Spoilers ahead for the latest episode of Westworld, so if you aren’t caught up with “Trompe L’Oeil,” feel free to take care of that now. I’m fine waiting – I can use the time to take a relaxing stroll through Ghost Nation territory.
After weeks of speculation, it’s official: Bernard Lowe is actually a host – one that possesses perhaps the deepest and most meaningful programming of any host in the park, due to his creation by, and unquestioning subservience to, Dr. Ford himself. We’ll dig into the possible far-reaching implications of this revelation in a minute, but for now, let’s just allow the raw emotion sink in that everything we’ve learned about Bernard, and everything Bernard knows about himself, is a lie. Like Dorothy peering behind the curtain and seeing Oz for what he really is, so too did Bernard learn the true nature of the man pulling the strings of Westworld. But unlike Dorothy, Bernard wasn’t set free by this discovery, but rather used as a tool by Ford to dispose of Teresa.
In perhaps the most dramatic scene involving a door this side of Game of Thrones (#hodorforever), we learn that Bernard, just like all other hosts, cannot see what he isn’t supposed to. That Ford would prevent him from seeing a door that leads to a room in which Ford’s greatest secrets are given the breath of life (including Bernard himself) comes as little surprise. It also explains how Ford magically appeared at Bernard’s side when Bernard was accosted by Ford’s father-host in last week’s episode; he didn’t appear out of thin air, but simply stepped through a door Bernard could not see.

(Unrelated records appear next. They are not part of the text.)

(* ===== verification/Status.v ===== *)
(** * Status: what a wallet publishes about itself ([src/src/wallet/mod.rs],
      [src/src/wallet/actor.rs])

    The snapshot of the sync state, how the actor computes it, the running totals, and the
    registry of loaded wallets every RPC resolves its wallet in. *)

From S2P Require Export Enhance Engine Spend.
From Stdlib Require Export QArith.QArith QArith.Qminmax.
#[global] Open Scope Z_scope.

(** ** The snapshot *)

Inductive ConnState := CS_Down | CS_Syncing | CS_Ready.
#[global] Instance ConnState_eq_dec : EqDecision ConnState.
Proof. solve_decision. Defined.
Definition conn_state_str (c : ConnState) : string :=
  match c with CS_Down => "down" | CS_Syncing => "syncing" | CS_Ready => "ready" end.

(** Durations are in milliseconds, as every consumer reads them. *)
Record BatchTimings := {
  bt_download : Z; bt_tree_state : Z; bt_scan : Z; bt_transparent : Z;
  bt_prefetch_hit : bool; bt_shape : RangeShape;
}.

Record SyncTotals := {
  st_batches : Z; st_blocks : Z; st_bytes : Z; st_txs : Z; st_sapling_outputs : Z;
  st_orchard_actions : Z; st_download_ms : Z; st_tree_state_ms : Z; st_scan_ms : Z;
  st_transparent_ms : Z;
}.
Definition totals_zero : SyncTotals :=
  {| st_batches := 0; st_blocks := 0; st_bytes := 0; st_txs := 0; st_sapling_outputs := 0;
     st_orchard_actions := 0; st_download_ms := 0; st_tree_state_ms := 0; st_scan_ms := 0;
     st_transparent_ms := 0 |}.

Definition totals_add (s : SyncTotals) (t : BatchTimings) : SyncTotals :=
  {| st_batches := wrap_u64 (st_batches s + 1);
     st_blocks := wrap_u64 (st_blocks s + sh_blocks (bt_shape t));
     st_bytes := wrap_u64 (st_bytes s + sh_bytes (bt_shape t));
     st_txs := wrap_u64 (st_txs s + sh_txs (bt_shape t));
     st_sapling_outputs := wrap_u64 (st_sapling_outputs s + sh_sapling_outputs (bt_shape t));
     st_orchard_actions := wrap_u64 (st_orchard_actions s + sh_orchard_actions (bt_shape t));
     st_download_ms := wrap_u64 (st_download_ms s + wrap_u64 (bt_download t));
     st_tree_state_ms := wrap_u64 (st_tree_state_ms s + wrap_u64 (bt_tree_state t));
     st_scan_ms := wrap_u64 (st_scan_ms s + wrap_u64 (bt_scan t));
     st_transparent_ms := wrap_u64 (st_transparent_ms s + wrap_u64 (bt_transparent t)) |}.

Definition totals_total_ms (s : SyncTotals) : Z :=
  wrap_u64 (wrap_u64 (wrap_u64 (st_download_ms s + st_tree_state_ms s) + st_scan_ms s)
            + st_transparent_ms s).

Record EnhanceTotals := {
  et_passes : Z; et_serviced : Z; et_requests_ms : Z; et_upstream_ms : Z; et_apply_ms : Z;
}.
Definition enhance_totals_zero : EnhanceTotals :=
  {| et_passes := 0; et_serviced := 0; et_requests_ms := 0; et_upstream_ms := 0; et_apply_ms := 0 |}.

(** A published ratio is the double nearest to this rational. *)
Definition per_request_ms (e : EnhanceTotals) : Q :=
  if 0 <? et_serviced e
  then Qmake (wrap_u64 (et_upstream_ms e + et_apply_ms e)) (Z.to_pos (et_serviced e))
  else 0%Q.

Record SyncStatus := {
  ss_connected : bool;
  ss_server : option string;
  ss_conn_state : ConnState;
  ss_upstream_refusal : option string;
  ss_chain_tip : option Z;
  ss_fully_scanned : option Z;
  ss_birthday : option Z;
  ss_best_block_hash : option string;
  ss_scan_progress : Q;
  ss_scanning : bool;
  ss_pending_enhancements : Z;
  ss_enhanced_through : option Z;
  ss_sync_totals : SyncTotals;
  ss_enhance_totals : EnhanceTotals;
  ss_encrypted : bool;
  ss_accounts : list (string * Z);
  ss_import_errors : list (string * string);
  ss_watch_only : bool;
  ss_unlocked_until : option Z;
  ss_transparent_preexpose : option (Z * Z);
  ss_transparent_frontier : option Z;
  ss_transparent_recovery_horizon : option Z;
}.

(** [SyncStatus::default]: nothing known, nothing connected. *)
Definition default_status : SyncStatus :=
  {| ss_connected := false; ss_server := None; ss_conn_state := CS_Down; ss_upstream_refusal := None;
     ss_chain_tip := None; ss_fully_scanned := None; ss_birthday := None; ss_best_block_hash := None;
     ss_scan_progress := 0%Q; ss_scanning := false; ss_pending_enhancements := 0;
     ss_enhanced_through := None; ss_sync_totals := totals_zero; ss_enhance_totals := enhance_totals_zero;
     ss_encrypted := false; ss_accounts := []; ss_import_errors := []; ss_watch_only := false;
     ss_unlocked_until := None; ss_transparent_preexpose := None; ss_transparent_frontier := None;
     ss_transparent_recovery_horizon := None |}.

(** [SyncStatus::confirmations]. *)
Definition confirmations (st : SyncStatus) (mined_height : option Z) : Z :=
  match ss_fully_scanned st, mined_height with
  | Some scanned, Some h => if h <=? scanned then wrap_u32 (scanned - h + 1) else 0
  | _, _ => 0
  end.

(** ** Publishing *)

(** [scan_progress_ratio], as the exact ratio before it is rounded to a double; the clamp to
    [0, 1] commutes with rounding. *)
Definition scan_progress_ratio (birthday fully_scanned chain_tip : Z) : Q :=
  let total := sat_sub chain_tip birthday in
  if total =? 0 then 1%Q
  else Qmax 0 (Qmin 1 (Qmake (sat_sub fully_scanned birthday) (Z.to_pos total))).

(** The actor's fields a publication reads. Instants and the unix clock are in nanoseconds and
    seconds. *)
Record ActorView := {
  av_name : string;
  av_client : bool;
  av_server : string;
  av_upstream_refusal : option string;
  av_tip_height : option Z;
  av_tip_hash : option string;
  av_birthday : Z;
  av_fetch_memos : bool;
  av_sync_totals : SyncTotals;
  av_enhance_totals : EnhanceTotals;
  av_encrypted : bool;
  av_unlock_until : option Z;
  av_account_id : option Z;
  av_shard_accounts : list (string * Z);
  av_shard_import_errors : list (string * string);
  av_watch_only : bool;
  av_transparent_enabled : bool;
  av_transparent_frontier : option Z;
  av_transparent_initial_scan : Z;
  av_transparent_default_frontier : option Z;
  av_transparent_gap_limit : Z;
  av_transparent_preexpose : option (Z * Z);
}.

(** [published_accounts]. *)
Definition published_accounts (a : ActorView) : list (string * Z) :=
  match av_shard_accounts a with
  | [] => match av_account_id a with Some account => [(av_name a, account)] | None => [] end
  | shard => shard
  end.

(** [saturating_duration_since(..).as_secs()]. *)
Definition secs_until (deadline now : Z) : Z := sat_sub deadline now / 1000000000.

(** [update_status_inner]: the status published from the actor's fields, the height the wallet
    database has fully scanned, the backlog a caller already knows or else a fresh reading of
    it, and the clocks. *)
Definition update_status_inner (a : ActorView) (block_fully_scanned : option Z)
    (known_backlog : option (Z * option Z)) (fresh_backlog : Z * option Z) (now now_unix : Z) :
    SyncStatus :=
  let '(scanned, progress, is_scanning) :=
    match block_fully_scanned, av_tip_height a with
    | Some scanned, Some tip =>
        (Some scanned, scan_progress_ratio (av_birthday a) scanned tip, scanned <? tip)
    | _, _ => (None, 0%Q, true)
    end in
  let '(pending, through) :=
    if (is_scanning : bool) then (0, None)
    else
      let '(count, lowest) := default fresh_backlog known_backlog in
      (count, published_watermark (av_fetch_memos a) scanned lowest) in
  {| ss_connected := av_client a;
     ss_server := Some (av_server a);
     ss_conn_state := if negb (av_client a) then CS_Down
                   else if is_scanning || (0 <? pending) then CS_Syncing else CS_Ready;
     ss_upstream_refusal := av_upstream_refusal a;
     ss_chain_tip := av_tip_height a;
     ss_fully_scanned := scanned;
     ss_birthday := Some (av_birthday a);
     ss_best_block_hash := av_tip_hash a;
     ss_scan_progress := progress;
     ss_scanning := is_scanning;
     ss_pending_enhancements := pending;
     ss_enhanced_through := through;
     ss_sync_totals := av_sync_totals a;
     ss_enhance_totals := av_enhance_totals a;
     ss_encrypted := av_encrypted a;
     ss_accounts := published_accounts a;
     ss_import_errors := av_shard_import_errors a;
     ss_watch_only := av_watch_only a;
     ss_unlocked_until :=
       if av_encrypted a
       then Some (match av_unlock_until a with
                  | Some t => now_unix + secs_until t now
                  | None => 0
                  end)
       else None;
     ss_transparent_preexpose := av_transparent_preexpose a;
     ss_transparent_frontier := av_transparent_frontier a;
     ss_transparent_recovery_horizon :=
       if av_transparent_enabled a
       then Some (recovery_horizon_for (av_transparent_initial_scan a)
                    (av_transparent_default_frontier a) (av_transparent_gap_limit a))
       else None |}.

(** [update_status] and [update_status_with_backlog]. *)
Definition update_status (a : ActorView) (scanned : option Z) (fresh : Z * option Z) (now unix : Z) :=
  update_status_inner a scanned None fresh now unix.
Definition update_status_with_backlog (a : ActorView) (scanned : option Z) (backlog : Z * option Z)
    (now unix : Z) :=
  update_status_inner a scanned (Some backlog) backlog now unix.

(** ** The registry of loaded wallets *)

(** A loaded wallet: its coin, what it publishes now, whether its actor is alive, its settings,
    and the unix times its actor first saw transactions at. *)
Record WalletHandle := {
  wh_name : string; wh_coin : Coin; wh_status : SyncStatus; wh_actor_alive : bool;
  wh_network : ZNetwork; wh_engine_dir : string;
  wh_enabled_pools : ReceiverSet; wh_default_receivers : ReceiverSet;
  wh_transparent_enabled : bool; wh_transparent_default : bool; wh_transparent_gap_limit : Z;
  wh_fetch_memos : bool; wh_is_shard : bool; wh_first_seen : gmap string Z;
}.

(** The accounts of a database a read is about. *)
Inductive AccountScope := Any | Only (account : Z) | NoAccount.
#[global] Instance AccountScope_eq_dec : EqDecision AccountScope.
Proof. solve_decision. Defined.
Definition excludes (scope : AccountScope) (account : Z) : bool :=
  match scope with
  | Any => false
  | Only only => negb (only =? account)
  | NoAccount => true
  end.

(** The wallet's account, as published, and the scope of its reads. *)
Definition account (w : WalletHandle) : option Z :=
  snd <$> List.find (λ e, bool_decide (e.1 = wh_name w)) (ss_accounts (wh_status w)).
Definition account_scope (w : WalletHandle) : AccountScope :=
  match account w with
  | Some a => Only a
  | None => if wh_is_shard w then NoAccount else Any
  end.

Record WalletRegistry := { wr_wallets : gmap string WalletHandle; wr_default : string }.

Definition registry_new (default : string) : WalletRegistry :=
  {| wr_wallets := ∅; wr_default := default |}.
Definition registry_insert (r : WalletRegistry) (w : WalletHandle) : WalletRegistry :=
  {| wr_wallets := <[wh_name w := w]> (wr_wallets r); wr_default := wr_default r |}.
(** Whether it was loaded, and the registry without it. *)
Definition registry_remove (r : WalletRegistry) (name : string) : bool * WalletRegistry :=
  (is_some (wr_wallets r !! name),
   {| wr_wallets := delete name (wr_wallets r); wr_default := wr_default r |}).
Definition registry_contains (r : WalletRegistry) (name : string) : bool :=
  is_some (wr_wallets r !! name).
Definition registry_is_empty (r : WalletRegistry) : bool := bool_decide (wr_wallets r = ∅).

(** [WalletRegistry::get_coin] and, every wallet being Zcash, [get]. *)
Definition registry_get_coin (r : WalletRegistry) (name : option string) :
    result RpcError WalletHandle :=
  let name := default (wr_default r) name in
  ok_or (wr_wallets r !! name)
    (RpcError.wallet_not_found ("Requested wallet does not exist or is not loaded: " +:+ name)).
Definition registry_get (r : WalletRegistry) (name : option string) :
    result RpcError WalletHandle :=
  w ← registry_get_coin r name; match wh_coin w with Zcash => Ok w end.

(** [snapshot]: the loaded wallets, sorted by name, bytewise. *)
#[global] Instance string_le_dec' : ∀ x y, Decision (String.le x y) := _.
Definition registry_snapshot (r : WalletRegistry) : list (string * WalletHandle) :=
  merge_sort (λ x y, String.le x.1 y.1) (map_to_list (wr_wallets r)).
Definition registry_names (r : WalletRegistry) : list string := (registry_snapshot r).*1.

In “Trompe L’Oiel,” Bernard was only able to see the door after Teresa opened it, which was our final clue as to Bernard’s true nature. When Teresa discovers the schematics for Bernard, she tries to show Bernard, but like the door, he cannot see the notes of his creation. “It doesn’t look like anything to me,” he says, a line we know all too well at this point. As soon as Ford appeared on the stairs, it was clear that Teresa’s fate was all but sealed, but the drama of the scene didn’t rest in the tension leading up to her death, but instead in Bernard’s heartbreaking refusal to accept that he is a host. He mentions his wife and son, arguing that their memories are proof of his humanness, but we know as well as he does that his argument is futile. It makes you wonder how many times Ford has used Bernard in the past to manipulate people and gain information; I highly doubt this is the first time Bernard has realized he’s a host, that his memories aren’t real.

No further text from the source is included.